Droits et devoirs : un débat loin des caricatures (9/06/11)

Hier se tenait la Convention sur la Justice sociale organisée par l’UMP. Celle-ci s’inscrivait dans le prolongement du débat lancé par notre groupe « Droite sociale » sur les droits et devoirs.
J’y suis intervenu en conclusion de la première table ronde, très heureux de voir que le parti majoritaire n’avait pas reculé devant un débat essentiel pour notre société. Je crois que c’est appliquer à la lettre la philosophie de notre parti et du Président de la République que de ne pas laisser le politiquement correct dicter nos opinions.

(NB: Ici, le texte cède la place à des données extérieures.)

(** * Error normalisation of the gRPC interceptors

    A shallow embedding of [internal/grpc/interceptor.go]: the function
    [convertToGRPCError], which maps an arbitrary Go [error] to a gRPC status
    error, and [UnaryServerErrorInterceptor], which applies it on the error
    path of a unary call.

    The Go libraries the two functions call ([errors], [context], [strings],
    [google.golang.org/grpc/status] and [codes]) are modelled first, one
    definition per library function, under the library's own name with the
    dot replaced by an underscore. *)

From Stdlib Require Import Bool List String Ascii ZArith.
Import ListNotations.
Open Scope string_scope.
Open Scope bool_scope.

(** ** google.golang.org/grpc/codes *)

Module codes.

(** [codes.Code]: the seventeen codes the package defines, in numeric
    order (OK = 0 ... Unauthenticated = 16). *)
Inductive Code : Type :=
| OK | Canceled | Unknown | InvalidArgument | DeadlineExceeded | NotFound
| AlreadyExists | PermissionDenied | ResourceExhausted | FailedPrecondition
| Aborted | OutOfRange | Unimplemented | Internal | Unavailable | DataLoss
| Unauthenticated.

Definition eqb (a b : Code) : bool :=
  match a, b with
  | OK, OK | Canceled, Canceled | Unknown, Unknown
  | InvalidArgument, InvalidArgument | DeadlineExceeded, DeadlineExceeded
  | NotFound, NotFound | AlreadyExists, AlreadyExists
  | PermissionDenied, PermissionDenied
  | ResourceExhausted, ResourceExhausted
  | FailedPrecondition, FailedPrecondition | Aborted, Aborted
  | OutOfRange, OutOfRange | Unimplemented, Unimplemented
  | Internal, Internal | Unavailable, Unavailable | DataLoss, DataLoss
  | Unauthenticated, Unauthenticated => true
  | _, _ => false
  end.

(** [Code.String]. *)
Definition String (c : Code) : string :=
  match c with
  | OK => "OK" | Canceled => "Canceled" | Unknown => "Unknown"
  | InvalidArgument => "InvalidArgument"
  | DeadlineExceeded => "DeadlineExceeded" | NotFound => "NotFound"
  | AlreadyExists => "AlreadyExists"
  | PermissionDenied => "PermissionDenied"
  | ResourceExhausted => "ResourceExhausted"
  | FailedPrecondition => "FailedPrecondition" | Aborted => "Aborted"
  | OutOfRange => "OutOfRange" | Unimplemented => "Unimplemented"
  | Internal => "Internal" | Unavailable => "Unavailable"
  | DataLoss => "DataLoss" | Unauthenticated => "Unauthenticated"
  end.

End codes.

(** ** Error values

    A [*status.Status] is observed through its code and its message. *)
Record Status : Type := mkStatus { Code : codes.Code; Message : string }.

(** The two sentinel errors of package [context] the classifier looks for. *)
Inductive sentinel : Type := Canceled | DeadlineExceeded.

Definition sentinel_eqb (a b : sentinel) : bool :=
  match a, b with
  | Canceled, Canceled | DeadlineExceeded, DeadlineExceeded => true
  | _, _ => false
  end.

(** What the methods of a dynamic error type answer:
    - [Error_text]: the result of [Error()];
    - [Is_method]: the result of its [Is(target)] method on each sentinel,
      constantly [false] for a type without the method;
    - [GRPCStatus_method]: [None] for a type without a [GRPCStatus()] method,
      [Some None] when the method returns a nil [*Status], [Some (Some s)]
      when it returns [s]. *)
Record methods : Type := mkMethods {
  Error_text : string;
  Is_method : sentinel -> bool;
  GRPCStatus_method : option (option Status)
}.

(** A non-nil value of interface type [error].  A nil [error] is [None] of
    [option error].
    - [Sentinel s] is the value [context.Canceled] or
      [context.DeadlineExceeded] itself;
    - [Leaf] is a value whose type has no [Unwrap] method ([errors.New],
      a driver error, a [*status.Error]);
    - [Wrap] is a value with [Unwrap() error] ([fmt.Errorf] with one [%w]);
      a method returning nil cannot be told from an absent one by the
      functions below, so such a value is a [Leaf];
    - [Join] is a value with [Unwrap() []error] ([errors.Join], [fmt.Errorf]
      with several [%w]); nil entries are skipped by [errors.Is] and
      [errors.As] and are left out of the list. *)
#[local] Set Warnings "-register-all".
Inductive error : Type :=
| Sentinel (s : sentinel)
| Leaf (m : methods)
| Wrap (m : methods) (inner : error)
| Join (m : methods) (inners : list error).
#[local] Set Warnings "register-all".

(** ** context *)

Definition context_Canceled : error := Sentinel Canceled.
Definition context_DeadlineExceeded : error := Sentinel DeadlineExceeded.

(** [err.Error()]: the flattened text. *)
Definition Error (err : error) : string :=
  match err with
  | Sentinel Canceled => "context canceled"
  | Sentinel DeadlineExceeded => "context deadline exceeded"
  | Leaf m | Wrap m _ | Join m _ => Error_text m
  end.

(** ** errors *)

(** One pass of the loop of [errors.Is] on a single error: [err == target],
    or [err] has an [Is] method that accepts [target]. *)
Definition matches (target : sentinel) (err : error) : bool :=
  match err with
  | Sentinel s => sentinel_eqb s target
  | Leaf m | Wrap m _ | Join m _ => Is_method m target
  end.

(** [errors.Is(err, target)] for a non-nil [err] and a sentinel [target]:
    [err] itself, then what it unwraps to, depth first. *)
Fixpoint errors_Is (err : error) (target : sentinel) : bool :=
  matches target err ||
  match err with
  | Sentinel _ | Leaf _ => false
  | Wrap _ inner => errors_Is inner target
  | Join _ inners => existsb (fun e => errors_Is e target) inners
  end.

(** [errors.Unwrap(err)]: only the [Unwrap() error] method is called. *)
Definition errors_Unwrap (err : error) : option error :=
  match err with
  | Wrap _ inner => Some inner
  | Sentinel _ | Leaf _ | Join _ _ => None
  end.

(** The type assertion [err.(interface{ GRPCStatus() *Status })] followed by
    the call of the method. *)
Definition GRPCStatus (err : error) : option (option Status) :=
  match err with
  | Sentinel _ => None
  | Leaf m | Wrap m _ | Join m _ => GRPCStatus_method m
  end.

(** [errors.As(err, &gs)] with [gs] of the interface type above, followed by
    [gs.GRPCStatus()]: the first error of the tree, depth first, whose type
    has the method.  Error types with an [As] method of their own are not
    modelled. *)
Fixpoint errors_As_grpcstatus (err : error) : option (option Status) :=
  match GRPCStatus err with
  | Some r => Some r
  | None =>
      match err with
      | Sentinel _ | Leaf _ => None
      | Wrap _ inner => errors_As_grpcstatus inner
      | Join _ inners =>
          (fix first (l : list error) : option (option Status) :=
             match l with
             | [] => None
             | e :: l' =>
                 match errors_As_grpcstatus e with
                 | Some r => Some r
                 | None => first l'
                 end
             end) inners
      end
  end.

(** ** strings *)

(** [strings.Contains(s, substr)]: [substr] starts at some position of [s]. *)
Fixpoint strings_Contains (s substr : string) : bool :=
  if String.prefix substr s then true
  else match s with
       | EmptyString => false
       | String _ s' => strings_Contains s' substr
       end.

(** ** google.golang.org/grpc/status *)

(** The text of a [*status.Error]. *)
Definition status_text (c : codes.Code) (msg : string) : string :=
  "rpc error: code = " ++ codes.String c ++ " desc = " ++ msg.

(** A [*status.Error] value holding the status [(c, msg)]; its [Is] method
    rejects every target that is not a [*status.Error]. *)
Definition statusError (c : codes.Code) (msg : string) : error :=
  Leaf {| Error_text := status_text c msg;
          Is_method := fun _ => false;
          GRPCStatus_method := Some (Some (mkStatus c msg)) |}.

(** [status.Error(c, msg)]: nil for [codes.OK], else a [*status.Error]. *)
Definition status_Error (c : codes.Code) (msg : string) : option error :=
  match c with
  | codes.OK => None
  | _ => Some (statusError c msg)
  end.

(** [status.FromError(err)]: the status and the flag [ok].  An error that
    has the method itself gives its status; otherwise [errors.As] looks for
    one in the tree, and the status found takes the text of [err] as its
    message.  A [GRPCStatus()] that returns nil gives no status. *)
Definition status_FromError (err : option error) : option Status * bool :=
  match err with
  | None => (None, true)
  | Some e =>
      match GRPCStatus e with
      | Some (Some s) => (Some s, true)
      | Some None => (Some (mkStatus codes.Unknown (Error e)), false)
      | None =>
          match errors_As_grpcstatus e with
          | Some (Some s) => (Some (mkStatus (Code s) (Error e)), true)
          | Some None | None =>
              (Some (mkStatus codes.Unknown (Error e)), false)
          end
      end
  end.

(** [status.Code(err)]: [OK] for nil, else the code [FromError] finds. *)
Definition status_Code (err : option error) : codes.Code :=
  match fst (status_FromError err) with
  | Some s => Code s
  | None => codes.OK
  end.

(** ** internal/grpc/interceptor.go *)

(** The loop of [convertToGRPCError] over [unwrappedErr]: [Some r] when the
    loop returns [r], [None] when [errors.Unwrap] yields nil and the loop
    ends. *)
Fixpoint unwrap_loop (unwrappedErr : error) : option (option error) :=
  if errors_Is unwrappedErr Canceled then
    Some (status_Error codes.Canceled "request was canceled")
  else if errors_Is unwrappedErr DeadlineExceeded then
    Some (status_Error codes.DeadlineExceeded "request deadline exceeded")
  else
    match unwrappedErr with
    | Wrap _ inner => unwrap_loop inner
    | Sentinel _ | Leaf _ | Join _ _ => None
    end.

(** [convertToGRPCError].  The debug log line between the loop and the
    substring tests writes to the logger only and is left out. *)
Definition convertToGRPCError (err : option error) : option error :=
  if snd (status_FromError err) then err
  else
    match err with
    | None => None
    | Some e =>
        match unwrap_loop e with
        | Some r => r
        | None =>
            let errMsg := Error e in
            if strings_Contains errMsg "context canceled" then
              status_Error codes.Canceled "request was canceled"
            else if strings_Contains errMsg "context deadline exceeded" then
              status_Error codes.DeadlineExceeded "request deadline exceeded"
            else if strings_Contains errMsg "driver: bad connection"
                    || strings_Contains errMsg "connection refused"
                    || strings_Contains errMsg "connection reset"
                    || strings_Contains errMsg "broken pipe" then
              status_Error codes.Unavailable "database connection unavailable"
            else if strings_Contains errMsg "booking already expired" then
              status_Error codes.FailedPrecondition "booking already expired"
            else if strings_Contains errMsg
                      "reservation max retry exceeded" then
              status_Error codes.ResourceExhausted
                           "reservation max retry exceeded"
            else if strings_Contains errMsg
                      "booking release max retry exceeded" then
              status_Error codes.ResourceExhausted
                           "booking release max retry exceeded"
            else if strings_Contains errMsg "class is sold out"
                    || strings_Contains errMsg "no seat available" then
              status_Error codes.ResourceExhausted "seats are not available"
            else if strings_Contains errMsg
                      "class is not available for sale" then
              status_Error codes.FailedPrecondition
                           "class is not available for sale"
            else if strings_Contains errMsg
                      "invalid input syntax for type uuid" then
              status_Error codes.InvalidArgument "invalid UUID format"
            else
              status_Error codes.Internal (Error e)
        end
    end.

Section Interceptor.

(** The types of [context.Context], of requests, of [*grpc.UnaryServerInfo]
    and of responses; a response is an [interface{}], nil being [None]. *)
Variables Ctx Req UnaryServerInfo Resp : Type.

Definition UnaryHandler : Type := Ctx -> Req -> option Resp * option error.

(** The closure [UnaryServerErrorInterceptor] returns. *)
Definition UnaryServerErrorInterceptor
    (ctx : Ctx) (req : Req) (info : UnaryServerInfo) (handler : UnaryHandler)
  : option Resp * option error :=
  let '(resp, err) := handler ctx req in
  match err with
  | Some _ => (None, convertToGRPCError err)
  | None => (resp, None)
  end.

End Interceptor.

Arguments UnaryServerErrorInterceptor {Ctx Req UnaryServerInfo Resp}.

(** The function the specification calls [classify]: the status the caller
    of [convertToGRPCError] reads off its result. *)
Definition classify (err : error) : option Status :=
  fst (status_FromError (convertToGRPCError (Some err))).

(** ** The unwrap chain and the tree of an error *)

(** The errors [errors.Unwrap] reaches from [err], [err] first: the values
    [unwrappedErr] takes in the loop of [convertToGRPCError]. *)
Fixpoint unwrap_chain (err : error) : list error :=
  err :: match err with
         | Wrap _ inner => unwrap_chain inner
         | Sentinel _ | Leaf _ | Join _ _ => []
         end.

(** All the errors [err] is made of, in the order [errors.Is] visits them. *)
Fixpoint nodes (err : error) : list error :=
  err :: match err with
         | Sentinel _ | Leaf _ => []
         | Wrap _ inner => nodes inner
         | Join _ inners => flat_map nodes inners
         end.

Ce débat m’a notamment permis de démonter la caricature qu’il avait pu être fait de mes propos.
La première priorité que j’exprimais – et que partage l’immense majorité des Français – est très simple : il faut qu’il y ait une vraie différence entre les revenus du travail et les revenus de la solidarité. Le problème, ce n’est pas le RSA. Il a d’ailleurs amélioré les choses, mais cela ne signifie pas que tout est réglé et qu’il faille oublier ce sujet, au contraire.

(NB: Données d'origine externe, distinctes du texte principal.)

(** * GMfold: the DP fill, the exterior resolver and the traceback

    A shallow embedding of [src/GMfold.py].  Python floats are idealised as
    rationals extended with the two infinities and NaN; exceptions are values
    of an error monad; the cache is a list of rows that is threaded through
    the functions which mutate it in place. *)

From Stdlib Require Import QArith Qround Qabs Lqa Ascii String.
From stdpp Require Import base option list gmap strings pretty.

Local Open Scope string_scope.
Local Open Scope list_scope.
Local Open Scope Z_scope.

(** ** Floats *)

Module Float.

Inductive energy : Type :=
| NegInf
| Fin (q : Q)
| PosInf
| NaN.

Definition zero : energy := Fin 0.

Definition add (a b : energy) : energy :=
  match a, b with
  | NaN, _ | _, NaN => NaN
  | Fin x, Fin y => Fin (x + y)
  | PosInf, NegInf | NegInf, PosInf => NaN
  | PosInf, _ | _, PosInf => PosInf
  | NegInf, _ | _, NegInf => NegInf
  end.

Definition sub (a b : energy) : energy :=
  match a, b with
  | NaN, _ | _, NaN => NaN
  | Fin x, Fin y => Fin (x - y)
  | PosInf, PosInf | NegInf, NegInf => NaN
  | PosInf, _ | _, NegInf => PosInf
  | NegInf, _ | _, PosInf => NegInf
  end.

(** [a < b] *)
Definition lt (a b : energy) : bool :=
  match a, b with
  | NaN, _ | _, NaN => false
  | NegInf, NegInf => false
  | NegInf, _ => true
  | _, NegInf => false
  | PosInf, _ => false
  | Fin _, PosInf => true
  | Fin x, Fin y => negb (Qle_bool y x)
  end.
(** The chain of [if] and [elif] on the choice: [true] when the branch
    taken ends in [break]. *)
Definition dispatch (choice : string) : IO bool :=
  (if String.eqb choice "1" then
     description <- input "Enter expense description: " ;;
     amount_text <- input "Enter expense amount: " ;;
     amount <- to_float amount_text ;;
     category <- input "Enter expense category: " ;;
     date <- input "Enter expense date (YYYY-MM-DD): " ;;
     created <- now ;;
     lift (add_expense description amount category date created) ;;
     iret false
   else if String.eqb choice "2" then
     lift list_expenses ;;
     iret false
   else if String.eqb choice "3" then
     id_text <- input "Enter expense ID to edit: " ;;
     expense_id <- to_int id_text ;;
     description <- input "Enter new description (leave blank to keep current): " ;;
     amount_text <- input "Enter new amount (leave blank to keep current): " ;;
     category <- input "Enter new category (leave blank to keep current): " ;;
     date <- input "Enter new date (leave blank to keep current): " ;;
     amount <- (if PyStr.truthy amount_text
                then x <- to_float amount_text ;; iret (Some x)
                else iret None) ;;
     lift (edit_expense expense_id (or_none description) amount
             (or_none category) (or_none date)) ;;
     iret false
   else if String.eqb choice "4" then
     id_text <- input "Enter expense ID to delete: " ;;
     expense_id <- to_int id_text ;;
     lift (delete_expense expense_id) ;;
     iret false
   else if String.eqb choice "5" then
     month_text <- input "Enter month (1-12): " ;;
     month <- to_int month_text ;;
     year_text <- input "Enter year (e.g., 2024): " ;;
     year <- to_int year_text ;;
     lift (monthly_report month year) ;;
     iret false
   else if String.eqb choice "6" then
     category <- input "Enter category: " ;;
     lift (category_report category) ;;
     iret false
   else if String.eqb choice "7" then
     lift (print "Exiting Expense Tracker. Goodbye!") ;;
     iret true
   else
     lift (print "Invalid choice. Please try again.") ;;
     iret false)%io.

(** One turn of [while True]: the menu, the choice, the branch. *)
Definition menu_step : IO bool :=
  (lift (for_each menu print) ;;
   choice <- input "Enter your choice: " ;;
   dispatch choice)%io.

(** The loop, for at most [fuel] turns: [None] when the turns run out
    before the loop ends. *)
Fixpoint main_loop (fuel : nat) (c : Console) : option (Result unit * Console) :=
  match fuel with
  | O => None
  | S fuel' =>
      match menu_step c with
      | (Return true, c') => Some (Return tt, c')
      | (Return false, c') => main_loop fuel' c'
      | (Raise e, c') => Some (Raise e, c')
      end
  end.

Il faut donc encore améliorer la justice de notre système de protection sociale. Le sujet n’est pas simple, notamment du fait de l’empilement des aides versées aux bénéficiaires du RSA (CMU complémentaire, prime de Noël, etc.), qui varient parfois selon le lieu où l’on habite (dispense de taxe d’habitation, prime transport, dispense de frais de cantine…). Repousser un problème parce qu’il est complexe, ce n’est pas ma vision de la politique. Cela passera donc par des expérimentations. Plusieurs départements se sont déjà portés volontaires (Lozère, Loire, Haute-Loire, Eure-et-Loir, Bas-Rhin…) et je m’en réjouis.

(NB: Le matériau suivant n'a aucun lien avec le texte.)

(** * The RPG assistant callable: request handling and flow orchestration

    A shallow embedding of the two revisions of the Cloud Function that
    forwards a prompt to a generative model:

    - [V3]: [functions/src/index.ts] ([rpgAssistantFlow], [callRpgAssistantV3]);
    - [V2]: the earlier revision ([rpgAssistantFlow], [callRpgAssistantV2]).

    Handlers are [async] functions that log, call the model client and
    either return a value or throw.  They are embedded in a small state and
    exception monad whose state is the provider's world together with the
    trace of observable events (console records, flow runs, model calls). *)

From Stdlib Require Import String Ascii List Bool ZArith QArith Lia.
Import ListNotations.
Local Close Scope Q_scope.
Local Open Scope string_scope.

Set Implicit Arguments.
Set Warnings "-register-all".

(* ================================================================= *)
(** ** JavaScript values carried by the callable transport *)

Module Js.

(** The payload of a callable request is decoded JSON; [JUndefined] is
    what reading an absent property yields.  A member of a library object
    can also be a function, given here by what calling it without
    arguments returns. *)
Inductive JsValue : Type :=
| JUndefined
| JNull
| JBoolean (b : bool)
| JNumber (q : Q)
| JString (s : string)
| JArray (items : list JsValue)
| JObject (props : list (string * JsValue))
| JFunction (result : JsValue).

(** [!v]: the falsy values are [undefined], [null], [false], zero and
    the empty string. *)
Definition falsy (v : JsValue) : bool :=
  match v with
  | JUndefined | JNull => true
  | JBoolean b => negb b
  | JNumber q => (Qnum q =? 0)%Z
  | JString s => match s with EmptyString => true | String _ _ => false end
  | JArray _ | JObject _ | JFunction _ => false
  end.

Inductive TypeTag : Type :=
| t_undefined | t_object | t_boolean | t_number | t_string | t_function.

Enfin, je tiens à souligner un point très important. La Droite sociale est attachée à ce que le gouvernement mène une politique sociale fort, c’est une évidence. Simplement, pour nous, faire du social, ce n’est pas enfermer les gens dans l’assistanat. Aider véritablement ceux qui souffrent, c’est leur remettre le pied à l’étrier et les accompagner vers le retour à l’activité. C’est pour cette raison que les 5 ou 10 heures de service social ne doivent pas être décrites comme une punition. C’est un contresens absolu dans lequel se complaît la gauche. En réalité il s’agit du meilleur moyen de venir en aide aux personnes en difficulté et de la seule façon de garantir la cohésion de notre société. Une société qui ne promeut pas le travail est une société qui régresse et perd toute substance. C’est peut-être ce que désire l’opposition. C’est ce que la Droite sociale refuse résolument.